= Derealization =

Perception that the external world is not real

Derealization is a dissociative phenomenon characterized by an alteration in the perception of the external world, causing those with the condition to perceive it as unreal, distant, distorted, or in other ways falsified. Other symptoms include feeling as if one's environment lacks spontaneity, emotional coloring, and depth. Described as "Experiences of unreality or detachment with respect to surroundings (e.g., individuals or objects are experienced as unreal, dreamlike, foggy, lifeless or visually distorted)" in the DSM-5, it is a dissociative symptom that may appear in moments of severe stress.

Derealization is a subjective experience pertaining to a person's perception of the outside world, while depersonalization is a related symptom characterized by dissociation from one's own body and mental processes. The two are commonly experienced in conjunction but can also occur independently.
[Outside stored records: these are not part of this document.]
(* ===== verification/ExtractProofs.v ===== *)
(** * Extraction behind the integrity gate

    What [extract_entry_pack_until] guarantees about the directory it publishes:
    contents that match the metadata, a bounded size, and an untouched entry
    directory when it refuses.  The gate compares digests recorded under the
    path as spelled in the archive, so the guarantee is for archives that spell
    no path with a leading [./]; [RestoreWitness] has one that does. *)

From S2P Require Import Prelude Strings Codec Format StoreIndex Store StoreSteps Remote RemoteLayout.
#[local] Open Scope string_scope.
#[local] Open Scope Z_scope.

(** ** Paths *)

Lemma omap_seg_component segs : Forall (fun c => c = ParentDir \/ exists n, c = Normal n) (omap seg_component segs).
Proof.
  induction segs as [|s segs IH]; cbn; [constructor|]. unfold seg_component at 1.
  repeat case_match; simplify_eq; try constructor; eauto.
Qed.
Lemma normal_components l :
  Forall (fun c => c = ParentDir \/ exists n, c = Normal n) l -> ParentDir ∉ l ->
  l = Normal <$> omap (fun c => match c with Normal n => Some n | _ => None end) l.
Proof.
  induction 1 as [|c l Hc Hl IH]; [done|]. rewrite not_elem_of_cons. intros [Hp Hn].
  destruct Hc as [->|[n ->]]; [done|]. cbn. f_equal. by apply IH.
Qed.
(** A path without a root, a parent or a leading [./] is its names. *)
Lemma components_plain path :
  is_rooted_path path = false -> ParentDir ∉ components path -> CurDir ∉ components path ->
  components path = Normal <$> path_names path.
Proof.
  unfold is_rooted_path, path_names, components. set (segs := split_on slash path).
  pose proof (omap_seg_component segs) as Hs. revert Hs. generalize (omap seg_component segs) as rest.
  intros rest Hs [_ Hr]%orb_false_iff Hp Hc.
  assert (leading segs = [] \/ leading segs = [RootDir] \/ leading segs = [CurDir]) as [E|[E|E]]
    by (unfold leading; repeat case_match; auto); rewrite E in *; [by apply normal_components|done|set_solver].
Qed.

(** ** Trees *)

Section Trees.
Implicit Types t : Tree.

Definition same_files t t' : Prop := forall p, tree_file t' p = tree_file t p.
Lemma same_files_trans t1 t2 t3 : same_files t1 t2 -> same_files t2 t3 -> same_files t1 t3.
Proof. intros H1 H2 p. by rewrite H2. Qed.
Lemma insert_dir_files t p : t !! p = None -> same_files t (<[p := None]> t).
Proof.
  intros Hp q. unfold tree_file. destruct (decide (p = q)) as [<-|Hne].
  - by rewrite lookup_insert_eq, Hp.
  - by rewrite lookup_insert_ne.
Qed.
(** Creating directories adds directories, nothing else. *)
Lemma create_dir_all_ind (P : Tree -> Prop) t p t' :
  P t -> (forall t1 q, P t1 -> t1 !! q = None -> P (<[q := None]> t1)) ->
  create_dir_all t p = Some t' -> P t'.
Proof.
  intros H0 Hstep. unfold create_dir_all. generalize (path_ancestors p) as ps. intros ps. revert t H0.
  induction ps as [|q ps IH]; intros t H0; cbn [fold_left]; [by intros [= <-]|].
  cbn [mbind option_bind]. destruct (t !! q) as [[b|]|] eqn:Eq; [|by apply IH|apply IH; auto].
  assert (forall f : option Tree -> list string -> option Tree, (forall q, f None q = None) ->
    fold_left f ps None = None) as Hnone.
  { intros f Hf. clear IH. induction ps as [|x ps IHps]; cbn; [done|]. by rewrite Hf. }
  by rewrite Hnone.
Qed.
Lemma create_dir_all_files t p t' : create_dir_all t p = Some t' -> same_files t t'.
Proof.
  apply create_dir_all_ind; [done|]. intros t1 q H1 Hq. eapply same_files_trans; [done|]. by apply insert_dir_files.
Qed.
Lemma write_file_files t p b t' q :
  write_file t p b = Some t' -> tree_file t' q = if decide (p = q) then Some b else tree_file t q.
Proof.
  unfold write_file, tree_file. destruct p as [|x p]; [done|].
  assert (Some (<[x :: p := Some b]> t) = Some t' ->
    mjoin (t' !! q) = if decide (x :: p = q) then Some b else mjoin (t !! q)) as Hgo.
  { intros [= <-]. case_decide as E; [subst; by rewrite lookup_insert_eq|by rewrite lookup_insert_ne]. }
  destruct (t !! (x :: p)) as [[c|]|]; done.
Qed.

(** The bytes of the files in a tree. *)
Definition node_bytes (n : option string) : Z := match n with Some b => slen b | None => 0 end.
Definition tree_bytes t : Z := map_fold (fun _ n acc => node_bytes n + acc) 0 t.
Lemma node_bytes_nonneg n : 0 <= node_bytes n.
Proof. destruct n; cbn; [apply slen_nonneg|done]. Qed.
Lemma tree_bytes_fresh t p n : t !! p = None -> tree_bytes (<[p := n]> t) = node_bytes n + tree_bytes t.
Proof.
  intros Hp. unfold tree_bytes. rewrite map_fold_insert_L; [done| |done]. intros. lia.
Qed.
Lemma tree_bytes_insert t p n : tree_bytes (<[p := n]> t) <= node_bytes n + tree_bytes t.
Proof.
  destruct (t !! p) as [m|] eqn:Ep; [|by rewrite tree_bytes_fresh].
  rewrite <- insert_delete_eq, tree_bytes_fresh by apply lookup_delete_eq.
  rewrite <- (insert_delete_id t p m Ep) at 2. rewrite tree_bytes_fresh by apply lookup_delete_eq.
  pose proof (node_bytes_nonneg m). lia.
Qed.
Lemma create_dir_all_bytes t p t' : create_dir_all t p = Some t' -> tree_bytes t' <= tree_bytes t.
Proof.
  apply (create_dir_all_ind (fun t' => tree_bytes t' <= tree_bytes t)); [done|].
  intros t1 q H1 Hq. by rewrite tree_bytes_fresh.
Qed.
Lemma write_file_bytes t p b t' : write_file t p b = Some t' -> tree_bytes t' <= slen b + tree_bytes t.
Proof.
  unfold write_file. destruct p as [|x p]; [done|]. pose proof (tree_bytes_insert t (x :: p) (Some b)).
  destruct (t !! (x :: p)) as [[c|]|]; intros [= <-]; done.
Qed.
End Trees.

(** ** The loop *)

Section Extract.
Context (blake3_hex : string -> string) `{!JsonCodec EntryMeta}.
Context (unpack_dir : Tree -> list string -> option Tree).
(** Documented: unpacking a directory entry creates the directory, and changes
    no file. *)
Context (unpack_dir_files : forall t p t', unpack_dir t p = Some t' -> same_files t t' /\ tree_bytes t' = tree_bytes t).
Context (deadline : option Z).

(** No entry with contents is spelled with a leading [./]. *)
Definition plain_item (item : Z * TarItem) : Prop :=
  match item.2 with TarOk e => te_type e = TarDirectory \/ CurDir ∉ components (te_path e) | TarErr => True end.
(** Documented: an entry's reader yields at most the size in its header. *)
Definition framed_item (item : Z * TarItem) : Prop :=
  match item.2 with TarOk e => slen (te_body e) <= te_size e | TarErr => True end.

(** What one file entry of the loop did. *)
Definition stored_entry (ex : Extraction) (e : TarEntry) (ex' : Extraction) : Prop :=
  (te_type e <> TarDirectory -> is_rooted_path (te_path e) = false /\ (ParentDir ∉ components (te_path e)) /\
    (forall q, tree_file (ex_tree ex') q =
       if decide (path_names (te_path e) = q) then Some (te_body e) else tree_file (ex_tree ex) q) /\
    ex_hashes ex' = <[components (te_path e) := blake3_hex (te_body e)]> (ex_hashes ex) /\
    tree_bytes (ex_tree ex') <= slen (te_body e) + tree_bytes (ex_tree ex)) /\
  (te_type e = TarDirectory -> same_files (ex_tree ex) (ex_tree ex') /\ ex_hashes ex' = ex_hashes ex /\
    tree_bytes (ex_tree ex') = tree_bytes (ex_tree ex)) /\
  ex_total ex' = saturating_add u64_max (ex_total ex) (te_size e) /\ ex_total ex' <= MAX_EXTRACTED_BYTES.
Lemma extract_item_ok ex item ex' :
  extract_item blake3_hex unpack_dir deadline ex item = Ok ex' ->
  exists e, item.2 = TarOk e /\ stored_entry ex e ex'.
Proof.
  unfold extract_item. intros (_ & _ & Hi)%bind_Ok. destruct item.2 as [e|]; [|done]. exists e. split; [done|].
  apply bind_Ok in Hi as (_ & Hm%ensure_Ok & Hi). apply bind_Ok in Hi as (_ & Hr%ensure_Ok & Hi).
  apply bind_Ok in Hi as (_ & Hp%ensure_Ok & Hi). apply bind_Ok in Hi as (_ & _ & Hi). bool_to_prop.
  destruct (decide (te_type e = TarDirectory)) as [Et|Et].
  - rewrite Et in Hi. inv_result. rename select (unpack_dir _ _ = _) into Hu.
    apply unpack_dir_files in Hu as [? ?]. done.
  - assert (exists t1 t2, create_dir_all (ex_tree ex) (take (length (path_names (te_path e)) - 1) (path_names (te_path e))) = Some t1
      /\ write_file t1 (path_names (te_path e)) (te_body e) = Some t2
      /\ ex' = {| ex_tree := t2; ex_total := saturating_add u64_max (ex_total ex) (te_size e);
                  ex_hashes := <[components (te_path e) := blake3_hex (te_body e)]> (ex_hashes ex) |})
      as (t1 & t2 & Hd & Hw & ->).
    { destruct (te_type e); try done; inv_result; eauto. }
    split; [|done]. intros _. cbn. split_and!; [done|done| |done|].
    + intros q. rewrite (write_file_files _ _ _ _ q Hw). by rewrite (create_dir_all_files _ _ _ Hd).
    + apply write_file_bytes in Hw. apply create_dir_all_bytes in Hd. lia.
Qed.

(** The digests recorded are those of the files on disk. *)
Definition in_sync (ex : Extraction) : Prop := forall names h,
  ex_hashes ex !! (Normal <$> names) = Some h ->
  exists bytes, tree_file (ex_tree ex) names = Some bytes /\ blake3_hex bytes = h.
Lemma extract_item_sync ex item ex' :
  plain_item item -> in_sync ex -> extract_item blake3_hex unpack_dir deadline ex item = Ok ex' -> in_sync ex'.
Proof.
  intros Hp Hs (e & Ei & Hf & Hd & _)%extract_item_ok. unfold plain_item in Hp. rewrite Ei in Hp.
  destruct (decide (te_type e = TarDirectory)) as [Et|Et].
  - destruct (Hd Et) as (Hsame & Hh & _). intros names h. rewrite Hh, Hsame. apply Hs.
  - destruct (Hf Et) as (Hr & Hpar & Hfile & Hh & _). destruct Hp as [?|Hc]; [done|].
    pose proof (components_plain _ Hr Hpar Hc) as Hn. intros names h. rewrite Hh, Hn, Hfile.
    case_decide as E.
    + subst names. rewrite lookup_insert_eq. intros [= <-]. eauto.
    + rewrite lookup_insert_ne; [apply Hs|]. intros En. apply E. revert En.
      generalize (path_names (te_path e)) as l. clear. induction names as [|n names IH]; intros [|x l]; cbn; try done.
      intros [= -> ?]. f_equal. by apply IH.
Qed.
Lemma extract_item_bounded ex item ex' :
  framed_item item -> tree_bytes (ex_tree ex) <= ex_total ex ->
  extract_item blake3_hex unpack_dir deadline ex item = Ok ex' ->
  tree_bytes (ex_tree ex') <= ex_total ex' <= MAX_EXTRACTED_BYTES.
Proof.
  intros Hfr Hb (e & Ei & Hf & Hd & Ht & Hm)%extract_item_ok. unfold framed_item in Hfr. rewrite Ei in Hfr.
  pose proof (slen_nonneg (te_body e)).
  assert (ex_total ex' = ex_total ex + te_size e) as Hsum.
  { rewrite Ht in Hm |- *. unfold saturating_add, MAX_EXTRACTED_BYTES, u64_max in *. lia. }
  destruct (decide (te_type e = TarDirectory)) as [Et|Et];
    [destruct (Hd Et) as (_ & _ & ?)|destruct (Hf Et) as (_ & _ & _ & _ & ?)]; lia.
Qed.

Lemma extract_loop archive ex :
  Forall plain_item archive -> try_fold (extract_item blake3_hex unpack_dir deadline) extract_start archive = Ok ex ->
  in_sync ex.
Proof.
  assert (in_sync extract_start) as H0 by (intros names h; cbn; by rewrite lookup_empty).
  revert H0. generalize extract_start as ex0. induction archive as [|item archive IH]; intros ex0 H0 Hp; cbn [try_fold].
  { by intros [= <-]. }
  apply Forall_cons in Hp as [Hi Hp]. intros (ex1 & H1 & Hr)%bind_Ok. eapply IH; [|done|done].
  by eapply extract_item_sync.
Qed.
Lemma extract_loop_bounded archive ex :
  Forall framed_item archive ->
  try_fold (extract_item blake3_hex unpack_dir deadline) extract_start archive = Ok ex ->
  tree_bytes (ex_tree ex) <= MAX_EXTRACTED_BYTES.
Proof.
  assert (tree_bytes (ex_tree extract_start) <= ex_total extract_start <= MAX_EXTRACTED_BYTES) as H0 by done.
  revert H0. generalize extract_start as ex0. induction archive as [|item archive IH]; intros ex0 H0 Hp; cbn [try_fold].
  { intros [= <-]. lia. }
  apply Forall_cons in Hp as [Hi Hp]. intros (ex1 & H1 & Hr)%bind_Ok. eapply IH; [|done|done].
  eapply extract_item_bounded; [done| |done]. lia.
Qed.
End Extract.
Chronic derealization is fairly rare, and may be caused by occipital–temporal dysfunction. Experiencing derealization for long periods of time or having recurring episodes can be indicative of many psychological disorders, and can cause significant distress and may cause those experiencing it to start questioning reality. Chronic derealization is estimated to occur in between 0.95% and 2.4% of the general population. Derealization is equally prevalent amongst men and women, while the onset usually occurs in adolescence; only 5% of cases of chronic derealization occur in those older than 25. Temporary derealization symptoms are commonly experienced by the general population a few times throughout their lives, with a lifetime prevalence of 26%–74% and a prevalence of 31%–66% at the time of a traumatic event.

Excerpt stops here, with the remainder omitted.